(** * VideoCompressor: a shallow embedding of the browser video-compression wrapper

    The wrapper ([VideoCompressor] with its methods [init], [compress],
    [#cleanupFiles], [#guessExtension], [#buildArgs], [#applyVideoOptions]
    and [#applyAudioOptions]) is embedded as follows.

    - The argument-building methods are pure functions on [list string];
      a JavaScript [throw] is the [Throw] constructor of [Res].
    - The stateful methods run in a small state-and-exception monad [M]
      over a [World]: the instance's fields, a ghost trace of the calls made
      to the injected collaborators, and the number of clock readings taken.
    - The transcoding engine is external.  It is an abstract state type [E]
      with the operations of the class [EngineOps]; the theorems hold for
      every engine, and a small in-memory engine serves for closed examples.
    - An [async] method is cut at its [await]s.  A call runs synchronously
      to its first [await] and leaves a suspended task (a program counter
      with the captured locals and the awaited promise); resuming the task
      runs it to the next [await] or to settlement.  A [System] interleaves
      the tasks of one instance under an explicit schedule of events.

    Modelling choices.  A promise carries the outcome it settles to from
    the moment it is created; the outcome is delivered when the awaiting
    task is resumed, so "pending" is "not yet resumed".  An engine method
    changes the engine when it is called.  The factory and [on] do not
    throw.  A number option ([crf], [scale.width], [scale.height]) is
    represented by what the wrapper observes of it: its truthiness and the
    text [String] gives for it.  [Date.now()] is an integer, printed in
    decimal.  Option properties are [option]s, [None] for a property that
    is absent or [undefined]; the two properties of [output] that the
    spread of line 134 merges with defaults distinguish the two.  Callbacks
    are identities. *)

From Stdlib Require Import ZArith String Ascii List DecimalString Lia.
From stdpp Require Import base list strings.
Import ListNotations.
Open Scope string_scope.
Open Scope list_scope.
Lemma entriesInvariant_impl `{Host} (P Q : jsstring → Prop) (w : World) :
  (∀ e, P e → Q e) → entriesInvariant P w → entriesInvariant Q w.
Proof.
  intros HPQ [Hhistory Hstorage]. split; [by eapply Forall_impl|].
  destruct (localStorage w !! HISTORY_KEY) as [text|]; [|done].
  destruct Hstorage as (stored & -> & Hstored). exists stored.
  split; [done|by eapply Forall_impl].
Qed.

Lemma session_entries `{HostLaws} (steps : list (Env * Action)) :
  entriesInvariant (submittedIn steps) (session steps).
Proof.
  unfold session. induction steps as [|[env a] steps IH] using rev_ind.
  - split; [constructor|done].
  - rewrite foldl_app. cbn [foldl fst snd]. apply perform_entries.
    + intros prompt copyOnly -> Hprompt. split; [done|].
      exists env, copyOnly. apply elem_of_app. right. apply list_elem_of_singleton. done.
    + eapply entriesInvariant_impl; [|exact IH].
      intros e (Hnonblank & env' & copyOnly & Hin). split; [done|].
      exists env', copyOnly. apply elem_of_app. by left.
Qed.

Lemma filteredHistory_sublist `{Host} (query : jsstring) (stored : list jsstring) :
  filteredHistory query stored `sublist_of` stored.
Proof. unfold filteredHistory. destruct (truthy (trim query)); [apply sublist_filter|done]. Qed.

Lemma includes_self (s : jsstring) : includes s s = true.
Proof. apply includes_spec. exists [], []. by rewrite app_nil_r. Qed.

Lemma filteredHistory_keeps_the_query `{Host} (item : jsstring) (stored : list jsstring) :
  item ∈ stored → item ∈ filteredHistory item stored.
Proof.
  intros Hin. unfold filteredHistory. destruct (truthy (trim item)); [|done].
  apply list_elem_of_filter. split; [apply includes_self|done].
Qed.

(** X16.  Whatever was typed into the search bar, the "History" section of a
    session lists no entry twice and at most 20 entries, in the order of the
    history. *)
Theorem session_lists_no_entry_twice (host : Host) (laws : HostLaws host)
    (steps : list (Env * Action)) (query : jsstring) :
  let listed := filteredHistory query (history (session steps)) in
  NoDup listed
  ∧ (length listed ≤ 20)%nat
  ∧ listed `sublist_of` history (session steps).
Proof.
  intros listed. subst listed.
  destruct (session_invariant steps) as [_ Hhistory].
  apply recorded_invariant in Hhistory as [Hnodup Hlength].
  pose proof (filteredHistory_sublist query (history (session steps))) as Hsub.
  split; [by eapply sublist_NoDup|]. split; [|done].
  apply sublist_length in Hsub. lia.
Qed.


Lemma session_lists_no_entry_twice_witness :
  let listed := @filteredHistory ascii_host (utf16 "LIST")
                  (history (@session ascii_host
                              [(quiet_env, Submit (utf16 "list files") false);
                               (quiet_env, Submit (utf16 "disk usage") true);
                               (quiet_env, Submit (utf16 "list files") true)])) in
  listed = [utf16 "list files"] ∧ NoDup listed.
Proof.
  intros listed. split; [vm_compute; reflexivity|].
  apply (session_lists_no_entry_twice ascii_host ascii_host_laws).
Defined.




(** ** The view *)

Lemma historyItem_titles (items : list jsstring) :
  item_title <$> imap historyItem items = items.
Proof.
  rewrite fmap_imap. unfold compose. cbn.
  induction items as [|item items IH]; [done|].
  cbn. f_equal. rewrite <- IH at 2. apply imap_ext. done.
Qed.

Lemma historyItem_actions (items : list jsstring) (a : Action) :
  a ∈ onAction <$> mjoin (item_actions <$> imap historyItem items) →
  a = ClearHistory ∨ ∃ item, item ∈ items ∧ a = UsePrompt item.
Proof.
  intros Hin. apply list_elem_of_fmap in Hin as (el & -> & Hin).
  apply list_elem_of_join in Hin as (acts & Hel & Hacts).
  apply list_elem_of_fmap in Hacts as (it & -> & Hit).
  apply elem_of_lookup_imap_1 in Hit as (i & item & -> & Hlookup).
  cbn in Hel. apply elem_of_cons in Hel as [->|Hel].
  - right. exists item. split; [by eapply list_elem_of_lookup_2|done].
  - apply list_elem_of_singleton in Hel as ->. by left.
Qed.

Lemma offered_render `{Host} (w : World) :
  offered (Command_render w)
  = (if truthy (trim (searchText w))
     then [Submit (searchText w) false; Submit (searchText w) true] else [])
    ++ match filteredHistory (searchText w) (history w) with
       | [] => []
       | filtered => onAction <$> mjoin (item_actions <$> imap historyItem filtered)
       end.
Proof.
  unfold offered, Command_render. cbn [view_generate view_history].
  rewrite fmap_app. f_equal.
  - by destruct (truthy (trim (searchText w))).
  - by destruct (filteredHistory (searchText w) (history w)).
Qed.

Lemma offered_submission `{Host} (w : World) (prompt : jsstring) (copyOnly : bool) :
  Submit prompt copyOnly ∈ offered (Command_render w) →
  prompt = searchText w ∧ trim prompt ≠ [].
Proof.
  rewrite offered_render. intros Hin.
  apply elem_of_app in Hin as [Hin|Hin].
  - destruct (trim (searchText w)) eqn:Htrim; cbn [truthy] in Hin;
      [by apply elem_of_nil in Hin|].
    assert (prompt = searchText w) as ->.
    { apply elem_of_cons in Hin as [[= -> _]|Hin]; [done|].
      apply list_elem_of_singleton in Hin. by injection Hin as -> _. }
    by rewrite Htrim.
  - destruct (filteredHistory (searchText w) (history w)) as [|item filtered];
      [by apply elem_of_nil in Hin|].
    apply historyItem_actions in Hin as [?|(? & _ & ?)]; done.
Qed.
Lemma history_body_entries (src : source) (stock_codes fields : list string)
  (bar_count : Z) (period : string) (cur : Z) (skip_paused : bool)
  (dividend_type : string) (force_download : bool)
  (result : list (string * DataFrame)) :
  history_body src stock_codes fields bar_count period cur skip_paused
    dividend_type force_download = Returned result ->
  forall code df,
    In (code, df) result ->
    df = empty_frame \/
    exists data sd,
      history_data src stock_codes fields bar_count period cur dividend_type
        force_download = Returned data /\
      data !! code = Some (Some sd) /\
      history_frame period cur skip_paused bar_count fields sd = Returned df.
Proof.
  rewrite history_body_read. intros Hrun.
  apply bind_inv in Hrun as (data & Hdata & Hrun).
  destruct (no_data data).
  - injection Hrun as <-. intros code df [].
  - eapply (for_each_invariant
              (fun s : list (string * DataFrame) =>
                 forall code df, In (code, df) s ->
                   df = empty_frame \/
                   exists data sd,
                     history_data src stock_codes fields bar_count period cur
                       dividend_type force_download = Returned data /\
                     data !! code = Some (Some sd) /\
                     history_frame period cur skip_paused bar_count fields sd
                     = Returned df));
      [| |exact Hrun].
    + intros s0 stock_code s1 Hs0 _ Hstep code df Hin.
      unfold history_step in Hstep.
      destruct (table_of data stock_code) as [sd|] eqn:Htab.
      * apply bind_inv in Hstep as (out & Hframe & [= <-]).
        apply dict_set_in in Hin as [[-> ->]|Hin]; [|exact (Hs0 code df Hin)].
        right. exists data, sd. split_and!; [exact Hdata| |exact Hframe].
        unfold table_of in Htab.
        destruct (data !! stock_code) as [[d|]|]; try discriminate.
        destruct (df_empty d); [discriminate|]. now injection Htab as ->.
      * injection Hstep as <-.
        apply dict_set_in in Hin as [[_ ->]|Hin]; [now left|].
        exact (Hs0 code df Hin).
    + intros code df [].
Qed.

# # # # # # #

- **How to complete this task**:
Could you set down, word for word, only the lines above from the line with "-> _]|Hin]; [done|]." to the line with "Lemma history_body_entries (src", including both?

- **Output**:
    { apply elem_of_cons in Hin as [[= -> _]|Hin]; [done|].
      apply list_elem_of_singleton in Hin. by injection Hin as -> _. }
    by rewrite Htrim.
  - destruct (filteredHistory (searchText w) (history w)) as [|item filtered];
      [by apply elem_of_nil in Hin|].
    apply historyItem_actions in Hin as [?|(? & _ & ?)]; done.
Qed.
Lemma history_body_entries (src : source) (stock_codes fields : list string)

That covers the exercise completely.